(** ** Pages of flushed bytes *)
Definition chunk_page (next : Z) (c : bytes) : bytes := to_le_bytes 8 (zlen c) ++ to_le_bytes 8 next ++ c.
Definition on_pages (m : gmap PageId bytes) (ps : list PageId) (cs : list bytes) : Prop :=
  Forall2 (fun p c => is_u64 (zlen c) /\ exists next, m !! p = Some (chunk_page next c)) ps cs.

Lemma chunk_len_ok next c : is_u64 (zlen c) -> chunk_len_of (chunk_page next c) = Ok (zlen c).
Proof.
  intros Hc. unfold chunk_len_of, chunk_page. pose proof (zlen_nonneg c).
  assert (Hz : zlen (to_le_bytes 8 (zlen c) ++ to_le_bytes 8 next ++ c) = 16 + zlen c) by zlen_tac.
  rewrite Hz. change PAGE_HEADER_SIZE with 16. rewrite ensure_true by lia. simpl. rewrite get_le_here by done. simpl.
  by rewrite ensure_true by lia.
Qed.
Lemma chunk_slice next c : slice (E := TableError) PAGE_HEADER_SIZE (PAGE_HEADER_SIZE + zlen c) (chunk_page next c) = Ok c.
Proof.
  unfold chunk_page. change PAGE_HEADER_SIZE with 16. pose proof (zlen_nonneg c).
  rewrite slice_app_r by zlen_tac. rewrite slice_app_r by zlen_tac. apply slice_here_last; zlen_tac.
Qed.
Lemma reads_call m p d : m !! p = Some d -> reads m (page_call (P := P) (read_page p)) (Ok d).
Proof.
  intros Hd st Hh. destruct (read_page_ok st m p d Hh Hd) as (st' & Hr & Hh' & Hs). exists st'. split; [|done].
  unfold page_call. by rewrite Hr.
Qed.
Lemma flushed_ok m ps cs : on_pages m ps cs ->
  reads m (flushed_len (P := P) ps) (Ok (zlen (mjoin cs))) /\ reads m (flushed_bytes (P := P) ps) (Ok (mjoin cs)).
Proof.
  induction 1 as [|p c ps cs [Hc [next Hp]] Hps [IH1 IH2]]; simpl; [split; apply reads_ret|]. split.
  - eapply reads_bind; [by apply reads_call|]. eapply reads_bind; [by apply reads_lift, chunk_len_ok|].
    eapply reads_bind; [exact IH1|]. rewrite zlen_app. apply reads_ret.
  - eapply reads_bind; [by apply reads_call|]. eapply reads_bind; [by apply reads_lift, chunk_len_ok|].
    eapply reads_bind; [by apply reads_lift, chunk_slice|].
    eapply reads_bind; [exact IH2|]. apply reads_ret.
Qed.

Lemma after_call {A} (m : stateful P PagerError A) st Q : after store_faults m st Q -> after store_faults (page_call m) st Q.
Proof. unfold after, page_call. by destruct (m st) as [[a|e|] s']. Qed.
Lemma after_named {A} msg (m : stateful P PagerError A) st Q : after store_faults m st Q -> after store_faults (named_call msg m) st Q.
Proof. unfold after, named_call, TimeBucket.on_pager. by destruct (m st) as [[a|e|] s']. Qed.

Lemma after_on_store {A} (m : stateful P TableError A) (s : t) st Q :
  after store_faults m st Q -> after store_faults (on_store m) (s, st) (fun a s' => s'.1 = s /\ Q a s'.2).
Proof. unfold after, on_store. by destruct (m st) as [[a|e|] s']. Qed.
Lemma after_write_bytes bs st Q :
  after store_faults (_ ← lift (ensure (negb (page_payload_size st =? 0)) (TableOther "AppendLog segment page payload size is zero"));
                      write_chunks (chunks (length bs) (page_payload_size st) bs)) st Q ->
  after store_faults (write_bytes_to_pages bs) st Q.
Proof. done. Qed.
Lemma write_chunks_ok : forall cs st m, holds st m -> Forall (fun c => zlen c <= data_size st - 16) cs ->
  next_page_id st + zlen cs < 2 ^ 64 ->
  after store_faults (write_chunks cs) st (fun ids st' => exists m', holds st' m' /\ on_pages m' ids cs /\
    (forall p, is_Some (m !! p) -> m' !! p = m !! p) /\ next_page_id st' = next_page_id st + zlen cs /\ data_size st' = data_size st).
Proof.
  induction cs as [|c cs IH]; intros st m Hh Hc Hn; cbn [write_chunks].
  { unfold after. cbn. exists m. rewrite zlen_nil, Z.add_0_r. split_and!; try done. constructor. }
  apply Forall_cons in Hc as [Hc Hcs]. rewrite zlen_cons in *. pose proof (zlen_nonneg cs). pose proof (zlen_nonneg c).
  destruct (data_size_bounds st m Hh) as [_ Hds]. eapply after_bind.
  { apply after_call, (allocate_page_ok st m PageType.LsmData Hh eq_refl). lia. }
  intros p st1 (-> & Hn1 & Hfresh & Hpos & Hh1 & Hd1 & _). cbv zeta.
  set (next := match cs with [] => 0 | _ => 1 end). eapply after_bind.
  { apply after_call, (write_page_ok st1 _ (next_page_id st) PageType.LsmData (chunk_page next c) Hh1); [by rewrite lookup_insert_eq|done|].
    unfold chunk_page. rewrite !zlen_app, !zlen_to_le_bytes. lia. }
  intros _ st2 (Hh2 & [Hd2 Hn2 _ _]). rewrite insert_insert_eq in Hh2. eapply after_bind.
  { apply (IH st2 _ Hh2); [eapply Forall_impl; [exact Hcs|]; simpl; intros; lia|lia]. }
  intros ids st3 (m3 & Hh3 & Hps & Hold & Hn3 & Hd3). unfold after. cbn. exists m3. split_and!; [done| | |lia|lia].
  - constructor; [|done]. split; [unfold fits; lia|]. exists next. rewrite Hold; by rewrite lookup_insert_eq.
  - intros q Hq. assert (q <> next_page_id st) by (intros ->; rewrite Hfresh in Hq; by destruct Hq).
    rewrite Hold; [|by rewrite lookup_insert_ne]. by rewrite lookup_insert_ne.
Qed.
Definition sortBy (cmp : A -> A -> comparison) (l : list A) : list A :=
  foldr (insertBy cmp) [] l.

(** [arr.findIndex(p)]: the first index that satisfies [p], or [-1]. *)
Fixpoint findIndex (p : A -> bool) (l : list A) : Z :=
  match l with
  | [] => -1
  | x :: l' => if p x then 0
               else let r := findIndex p l' in
                    if r =? -1 then -1 else r + 1
  end.

(** Modelled from the spec: [findLastIndex] of [./misc] is not among
    the sources. The specification describes its use as "the last
    deleted record whose time is strictly less than ..." with the
    search failing when there is "no qualifying index", which the
    caller tests as [-1]. *)
Fixpoint findLastIndex (l : list A) (p : A -> bool) : Z :=
  match l with
  | [] => -1
  | x :: l' => let r := findLastIndex l' p in
               if r =? -1 then (if p x then 0 else -1) else r + 1
  end.

(** [arr.slice(start, end)] for [0 <= start] and [0 <= end]. *)
Definition slice (start stop : Z) (l : list A) : list A :=
  take (Z.to_nat (stop - start)) (drop (Z.to_nat start) l).

(** [arr.splice(i, 0, x)]: insert [x] at index [i], at the end when
    [i] exceeds the length. *)
Definition splice (i : nat) (x : A) (l : list A) : list A :=
  take i l ++ x :: drop i l.

End Arrays.

(** ** The reconciler *)

(** Modelled from the spec: the declaration of [LoggedMessageJSON] is
    not among the sources. A message is identified by its [id], the only
    field the reconciler reads; the rest of the body is kept as one
    field. *)
Record LoggedMessageJSON := mkMessage {
  msg_id : string;
  msg_content : string
}.

(** An entry of [loggedMessages]: [{ message?: LoggedMessage }]. *)
Record LoggedRecord := mkRecord {
  message : option LoggedMessageJSON
}.

(** [interface Id]. *)
Record Id := mkId {
  id : string;
  time : number
}.

Definition DISCORD_EPOCH : Z := 1420070400000.

(** [parseInt(id) / 4194304 + DISCORD_EPOCH] in double arithmetic:
    [parseInt] rounds the integer to a double, the division by [2^22]
    is exact, and the sum is rounded once more. *)
Definition timeOfInt (n : Z) : number :=
  let q := round53 n in
  if 2 ^ 1024 <=? q then PosInf
  else if q <=? - 2 ^ 1024 then NegInf
  else Fin (round53 (q + DISCORD_EPOCH * 4194304)).

Definition snowflakeTime (k : string) : number :=
  match parseInt k with
  | None => NaN
  | Some n => timeOfInt n
  end.

(** The same expression in the binary64 arithmetic of the standard
    library, to compare [timeOfInt] with. *)
Definition b64 (m e : Z) : spec_float := binary_normalize 53 1024 m e false.

Definition time64 (n : Z) : spec_float :=
  SFadd 53 1024 (SFdiv 53 1024 (b64 n 0) (b64 4194304 0)) (b64 DISCORD_EPOCH 0).

Definition toB64 (x : number) : spec_float :=
  match x with
  | NaN => S754_nan
  | NegInf => S754_infinity true
  | Fin m => b64 m (-22)
  | PosInf => S754_infinity false
  end.

(** The time as the specification words it:
    [floor(id / 4194304) + 1420070400000]. *)
Definition floorTime (n : Z) : Z := n / 4194304 + 1420070400000.

(** The double with the integer value [t]. *)
Definition ofInteger (t : Z) : number := Fin (t * 4194304).

Definition ascending (a b : Id) : comparison := subSign (time a) (time b).
Definition descending (a b : Id) : comparison := subSign (time b) (time a).

(** The first loop: one [Id] per live message. *)
Definition liveIDs (messages : list LoggedMessageJSON) : list Id :=
  List.map (fun m => mkId (msg_id m) (snowflakeTime (msg_id m))) messages.

(** The second loop: one [Id] per deleted id that has a record. *)
Fixpoint collectSaved (loggedMessages : gmap string LoggedRecord)
    (deletedMessages : list string) : list Id :=
  match deletedMessages with
  | [] => []
  | k :: rest =>
      match loggedMessages !! k with
      | None => collectSaved loggedMessages rest
      | Some _ => mkId k (snowflakeTime k) :: collectSaved loggedMessages rest
      end
  end.

Definition savedIDs (loggedMessages : gmap string LoggedRecord)
    (deletedMessages : list string) : list Id :=
  sortBy ascending (collectSaved loggedMessages deletedMessages).

Definition lowestIDX (channelEnd : bool) (saved : list Id) (lowestTime : number) : Z :=
  if channelEnd then 0
  else findIndex (fun e => gt (time e) lowestTime) saved.

Definition highestIDX (channelStart : bool) (saved : list Id) (highestTime : number) : Z :=
  if channelStart then Z.of_nat (length saved) - 1
  else findLastIndex saved (fun e => lt (time e) highestTime).

Definition hasId (k : string) (messages : list LoggedMessageJSON) : bool :=
  existsb (fun e => String.eqb (msg_id e) k) messages.

(** The last loop, from index [i] on. [None] is the [TypeError] of
    reading [.message] of a missing record. *)
Fixpoint spliceLoop (loggedMessages : gmap string LoggedRecord) (i : nat)
    (reAddIDs : list Id) (messages : list LoggedMessageJSON)
    : option (list LoggedMessageJSON) :=
  match reAddIDs with
  | [] => Some messages
  | e :: rest =>
      if hasId (id e) messages then spliceLoop loggedMessages (S i) rest messages
      else match loggedMessages !! id e with
           | None => None
           | Some record =>
               match message record with
               | None => spliceLoop loggedMessages (S i) rest messages
               | Some m => spliceLoop loggedMessages (S i) rest (splice i m messages)
               end
           end
  end.
(** The lazy group [(.+?)]: the shortest non-empty run of characters other
    than line terminators after which [match_tail] succeeds. *)
Fixpoint lazy_capture (acc s : jsstring) : option jsstring :=
  match s with
  | [] => None
  | c :: r =>
      if is_line_terminator c then None
      else if match_tail r then Some (acc ++ [c])
           else lazy_capture (acc ++ [c]) r
  end.

(** The first [\s+], greedy: the longest run first, then backtracking down
    to one character. *)
Fixpoint try_ws (k : nat) (r : jsstring) : option jsstring :=
  match k with
  | O => None
  | S k' =>
      match lazy_capture [] (skipn k r) with
      | Some c => Some c
      | None => try_ws k' r
      end
  end.

Definition ws_run (s : jsstring) : nat :=
  List.length s - List.length (trimStart s).

(** [t.match(/^==>\s+(.+?)\s+<==$/)], giving group 1. *)
Definition fileHeaderMatch (t : jsstring) : option jsstring :=
  match t with
  | 61%N :: 61%N :: 62%N :: r => try_ws (ws_run r) r
  | _ => None
  end.

End JS.
Import JS.

(** ** State of the session multiplexer (shared by main.js and server.js) *)

Module Session.

(** A command id, [`cmd-${Date.now()}-${++commandCounter}`]. *)
Record cmdid := { id_time : Z; id_counter : nat }.

Definition cmdid_eqb (a b : cmdid) : bool :=
  (id_time a =? id_time b)%Z && (id_counter a =? id_counter b)%nat.

Inductive source := Stdout | Stderr.

(** The errors promises are rejected with. *)
Inductive error :=
| SessionClosed                   (* new Error('RDE session closed') *)
| NotEstablished                  (* 'RDE session not established' *)
| ConnectionTimeout               (* the timeout error of main.js *)
| ConnectionTimeoutBuffer         (* the timeout error of server.js *)
| ProcessError (message : jsstring). (* the argument of the 'error' event *)

(** [error.message].  server.js appends [welcomeBuffer.slice(-200)] to its
    timeout message after it has emptied [welcomeBuffer]. *)
Definition error_message (e : error) : jsstring :=
  match e with
  | SessionClosed => lit "RDE session closed"
  | NotEstablished => lit "RDE session not established"
  | ConnectionTimeout => lit "Connection timeout: Welcome message not received"
  | ConnectionTimeoutBuffer =>
      lit "Connection timeout: Welcome message not received. Buffer: "
  | ProcessError m => m
  end.

(** What a command's promise resolves with. *)
Record result := { exitCode : Z; output : jsstring }.

Inductive conn_state := connected | disconnected | failed.

(** Everything the handlers do to the outside, in order. *)
Inductive out :=
| CommandOutput (id : cmdid) (src : source) (text : jsstring)
    (* event 'command/output' { id, source, text } *)
| RdeStatus (st : conn_state) (message : jsstring)
    (* event 'rde/status' { state, message } *)
| Resolve (p : nat) (r : result)       (* resolve of promise p called *)
| Reject (p : nat) (e : error)         (* reject of promise p called *)
| ConnectReply (success : bool) (text : jsstring)
| ExecuteReply (success : bool) (text : jsstring)
| DisconnectReply
| Spawn (pid : nat)                    (* spawn(rdePath, ['ssh']) *)
| StdinWrite (pid : nat) (text : jsstring)
| StdinEnd (pid : nat)
| Kill (pid : nat)
| Uncaught.                            (* a TypeError left the handler *)

(** The closures handed to [setTimeout].  A closure is given by the values
    it captured; [ref] is the identity of the captured tracker object. *)
Inductive timer :=
| HardTimeout (ref : nat) (commandId : cmdid) (p : nat)
| EarlyMain (cmdId : cmdid)
| EarlyServer (id : cmdid) (p : nat) (timeout : option nat)
| OutputActivity (ref : nat) (commandId : cmdid) (p : nat)
| ConnectTimeout (k : nat).

Record pending := { tm_id : nat; tm_due : Z; tm_cb : timer }.

(** [commandTracker].  main.js has no [outputTimeout] and [lastOutputTime]
    fields; there they stay at their initial values. *)
Record tracker := {
  t_ref : nat;                     (* object identity, for [===] *)
  t_id : cmdid;
  t_command : jsstring;
  t_resolve : nat;                 (* the promise's resolve/reject pair *)
  t_timeout : option nat;
  t_outputTimeout : option nat;
  t_lastOutputTime : Z;
  t_earlyCompleteScheduled : bool
}.

(** An entry of [commandOutputs]. *)
Record outbuf := { o_stdout : list jsstring; o_stderr : list jsstring }.

(** An entry of [commandQueue]. *)
Record qentry := { q_command : jsstring; q_commandId : cmdid; q_resolve : nat }.

(** The child process object with its [_currentCommand] property. *)
Record process := { p_pid : nat; p_currentCommand : option tracker }.

Record state := {
  currentTarget : option jsstring;       (* null, or '' once connected *)
  rdeProcess : option process;
  commandQueue : list qentry;
  isExecutingCommand : bool;
  commandOutputs : list (cmdid * outbuf); (* a Map, in insertion order *)
  commandCounter : nat;
  connectionResolve : option nat;
  welcomeBuffer : jsstring;
  (* the runtime *)
  timers : list pending;
  nextId : nat;                          (* next timer id / object identity *)
  microtasks : list (nat * option error) (* settled connect waits *)
}.

Definition init : state :=
  {| currentTarget := None; rdeProcess := None; commandQueue := [];
     isExecutingCommand := false; commandOutputs := []; commandCounter := 0;
     connectionResolve := None; welcomeBuffer := [];
     timers := []; nextId := 0; microtasks := [] |}.

Definition set_currentTarget v s :=
  {| currentTarget := v; rdeProcess := rdeProcess s;
     commandQueue := commandQueue s;
     isExecutingCommand := isExecutingCommand s;
     commandOutputs := commandOutputs s; commandCounter := commandCounter s;
     connectionResolve := connectionResolve s;
     welcomeBuffer := welcomeBuffer s; timers := timers s;
     nextId := nextId s; microtasks := microtasks s |}.

Definition set_rdeProcess v s :=
  {| currentTarget := currentTarget s; rdeProcess := v;
     commandQueue := commandQueue s;
     isExecutingCommand := isExecutingCommand s;
     commandOutputs := commandOutputs s; commandCounter := commandCounter s;
     connectionResolve := connectionResolve s;
     welcomeBuffer := welcomeBuffer s; timers := timers s;
     nextId := nextId s; microtasks := microtasks s |}.

Definition set_commandQueue v s :=
  {| currentTarget := currentTarget s; rdeProcess := rdeProcess s;
     commandQueue := v;
     isExecutingCommand := isExecutingCommand s;
     commandOutputs := commandOutputs s; commandCounter := commandCounter s;
     connectionResolve := connectionResolve s;
     welcomeBuffer := welcomeBuffer s; timers := timers s;
     nextId := nextId s; microtasks := microtasks s |}.

Definition set_isExecutingCommand v s :=
  {| currentTarget := currentTarget s; rdeProcess := rdeProcess s;
     commandQueue := commandQueue s;
     isExecutingCommand := v;
     commandOutputs := commandOutputs s; commandCounter := commandCounter s;
     connectionResolve := connectionResolve s;
     welcomeBuffer := welcomeBuffer s; timers := timers s;
     nextId := nextId s; microtasks := microtasks s |}.

Definition set_commandOutputs v s :=
  {| currentTarget := currentTarget s; rdeProcess := rdeProcess s;
     commandQueue := commandQueue s;
     isExecutingCommand := isExecutingCommand s;
     commandOutputs := v; commandCounter := commandCounter s;
     connectionResolve := connectionResolve s;
     welcomeBuffer := welcomeBuffer s; timers := timers s;
     nextId := nextId s; microtasks := microtasks s |}.

Definition set_commandCounter v s :=
  {| currentTarget := currentTarget s; rdeProcess := rdeProcess s;
     commandQueue := commandQueue s;
     isExecutingCommand := isExecutingCommand s;
     commandOutputs := commandOutputs s; commandCounter := v;
     connectionResolve := connectionResolve s;
     welcomeBuffer := welcomeBuffer s; timers := timers s;
     nextId := nextId s; microtasks := microtasks s |}.

Definition set_connectionResolve v s :=
  {| currentTarget := currentTarget s; rdeProcess := rdeProcess s;
     commandQueue := commandQueue s;
     isExecutingCommand := isExecutingCommand s;
     commandOutputs := commandOutputs s; commandCounter := commandCounter s;
     connectionResolve := v;
     welcomeBuffer := welcomeBuffer s; timers := timers s;
     nextId := nextId s; microtasks := microtasks s |}.

Definition set_welcomeBuffer v s :=
  {| currentTarget := currentTarget s; rdeProcess := rdeProcess s;
     commandQueue := commandQueue s;
     isExecutingCommand := isExecutingCommand s;
     commandOutputs := commandOutputs s; commandCounter := commandCounter s;
     connectionResolve := connectionResolve s;
     welcomeBuffer := v; timers := timers s;
     nextId := nextId s; microtasks := microtasks s |}.

Definition set_timers v s :=
  {| currentTarget := currentTarget s; rdeProcess := rdeProcess s;
     commandQueue := commandQueue s;
     isExecutingCommand := isExecutingCommand s;
     commandOutputs := commandOutputs s; commandCounter := commandCounter s;
     connectionResolve := connectionResolve s;
     welcomeBuffer := welcomeBuffer s; timers := v;
     nextId := nextId s; microtasks := microtasks s |}.

Definition set_nextId v s :=
  {| currentTarget := currentTarget s; rdeProcess := rdeProcess s;
     commandQueue := commandQueue s;
     isExecutingCommand := isExecutingCommand s;
     commandOutputs := commandOutputs s; commandCounter := commandCounter s;
     connectionResolve := connectionResolve s;
     welcomeBuffer := welcomeBuffer s; timers := timers s;
     nextId := v; microtasks := microtasks s |}.

Definition set_microtasks v s :=
  {| currentTarget := currentTarget s; rdeProcess := rdeProcess s;
     commandQueue := commandQueue s;
     isExecutingCommand := isExecutingCommand s;
     commandOutputs := commandOutputs s; commandCounter := commandCounter s;
     connectionResolve := connectionResolve s;
     welcomeBuffer := welcomeBuffer s; timers := timers s;
     nextId := nextId s; microtasks := v |}.
(** [loadFromConfig] on a document that can be read. *)
Lemma loadFromConfig_loaded (w : World) (m : McpServerManager)
  (configPath' : option string) (path : string) (config : McpConfig) :
  Js.orElse configPath' (configPath m) = Some path ->
  Js.truthy path = true ->
  readConfig w path = inr config ->
  (loadFromConfig w configPath' m).1.1 = Normal tt
  /\ globalFilters (loadFromConfig w configPath' m).1.2
     = match Types.globalFilters config with
       | Some g => Some g
       | None => globalFilters m
       end.
Proof.
  intros Hpath Htruthy Hread.
  cbv beta delta [loadFromConfig loadConfigFile mbind mret M_bind M_ret bind ret
                    throw this modify emit]. cbn beta iota zeta.
  rewrite Hpath, Htruthy, Hread. cbn [negb app].
  set (m1 := match Types.globalFilters config with
             | Some g => with_globalFilters (Some g) m
             | None => m
             end).
  assert (Hm1 : globalFilters m1
                = match Types.globalFilters config with
                  | Some g => Some g
                  | None => globalFilters m
                  end).
  { subst m1. now destruct (Types.globalFilters config). }
  destruct (Types.globalFilters config) as [g|]; cbn beta iota; fold m1;
    (destruct (mcpServers config) as [[|entry entries]|]; cbn beta iota;
     [ split; [reflexivity | exact Hm1]
     | destruct (forOf_loadEntry_completes w (entry :: entries) m1) as [Hr Hg];
       destruct (forOf (entry :: entries) (loadEntry w) m1) as [[r m2] ev2];
       cbn [fst snd] in *; split; [exact Hr | congruence]
     | split; [reflexivity | exact Hm1] ]).
Qed.

(** C10.  When [loadFromConfig] has read a document, the load completes and
    the global rules of the manager are those of the document if it has a
    [globalFilters] field (the rules the manager had, from the constructor
    or from an earlier load, are replaced and not merged), and the rules the
    manager had if the document has no such field. *)
Theorem loadFromConfig_replaces_or_keeps_globalFilters (w : World)
  (m : McpServerManager) (configPath' : option string) (path : string)
  (config : McpConfig) :
  Js.orElse configPath' (configPath m) = Some path ->
  Js.truthy path = true ->
  readConfig w path = inr config ->
  let after := (loadFromConfig w configPath' m).1.2 in
  (loadFromConfig w configPath' m).1.1 = Normal tt
  /\ (forall g : ToolFilterConfig,
         Types.globalFilters config = Some g -> globalFilters after = Some g)
  /\ (Types.globalFilters config = None -> globalFilters after = globalFilters m).
Proof.
  intros Hpath Htruthy Hread after.
  destruct (loadFromConfig_loaded w m configPath' path config Hpath Htruthy Hread)
    as [Hr Hg].
  fold after in Hg. split; [exact Hr |]. split.
  - intros g Hdoc. now rewrite Hg, Hdoc.
  - intros Hdoc. now rewrite Hg, Hdoc.
Qed.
☆ ☆ ☆ ☆ ☆ ☆ ☆
## TASK DESCRIPTION
Print, from the entries above, the line with "Some record =>", the line with "match e with" and all lines between them, exactly and with nothing else.

## REPLY TO THE EXERCISE
           | Some record =>
               match message record with
               | None => spliceLoop loggedMessages (S i) rest messages
               | Some m => spliceLoop loggedMessages (S i) rest (splice i m messages)
               end
           end
  end.
(** The lazy group [(.+?)]: the shortest non-empty run of characters other
    than line terminators after which [match_tail] succeeds. *)
Fixpoint lazy_capture (acc s : jsstring) : option jsstring :=
  match s with
  | [] => None
  | c :: r =>
      if is_line_terminator c then None
      else if match_tail r then Some (acc ++ [c])
           else lazy_capture (acc ++ [c]) r
  end.

(** The first [\s+], greedy: the longest run first, then backtracking down
    to one character. *)
Fixpoint try_ws (k : nat) (r : jsstring) : option jsstring :=
  match k with
  | O => None
  | S k' =>
      match lazy_capture [] (skipn k r) with
      | Some c => Some c
      | None => try_ws k' r
      end
  end.

Definition ws_run (s : jsstring) : nat :=
  List.length s - List.length (trimStart s).

(** [t.match(/^==>\s+(.+?)\s+<==$/)], giving group 1. *)
Definition fileHeaderMatch (t : jsstring) : option jsstring :=
  match t with
  | 61%N :: 61%N :: 62%N :: r => try_ws (ws_run r) r
  | _ => None
  end.

End JS.
Import JS.

(** ** State of the session multiplexer (shared by main.js and server.js) *)

Module Session.

(** A command id, [`cmd-${Date.now()}-${++commandCounter}`]. *)
Record cmdid := { id_time : Z; id_counter : nat }.

Definition cmdid_eqb (a b : cmdid) : bool :=
  (id_time a =? id_time b)%Z && (id_counter a =? id_counter b)%nat.

Inductive source := Stdout | Stderr.

(** The errors promises are rejected with. *)
Inductive error :=
| SessionClosed                   (* new Error('RDE session closed') *)
| NotEstablished                  (* 'RDE session not established' *)
| ConnectionTimeout               (* the timeout error of main.js *)
| ConnectionTimeoutBuffer         (* the timeout error of server.js *)
| ProcessError (message : jsstring). (* the argument of the 'error' event *)

(** [error.message].  server.js appends [welcomeBuffer.slice(-200)] to its
    timeout message after it has emptied [welcomeBuffer]. *)
Definition error_message (e : error) : jsstring :=
  match e with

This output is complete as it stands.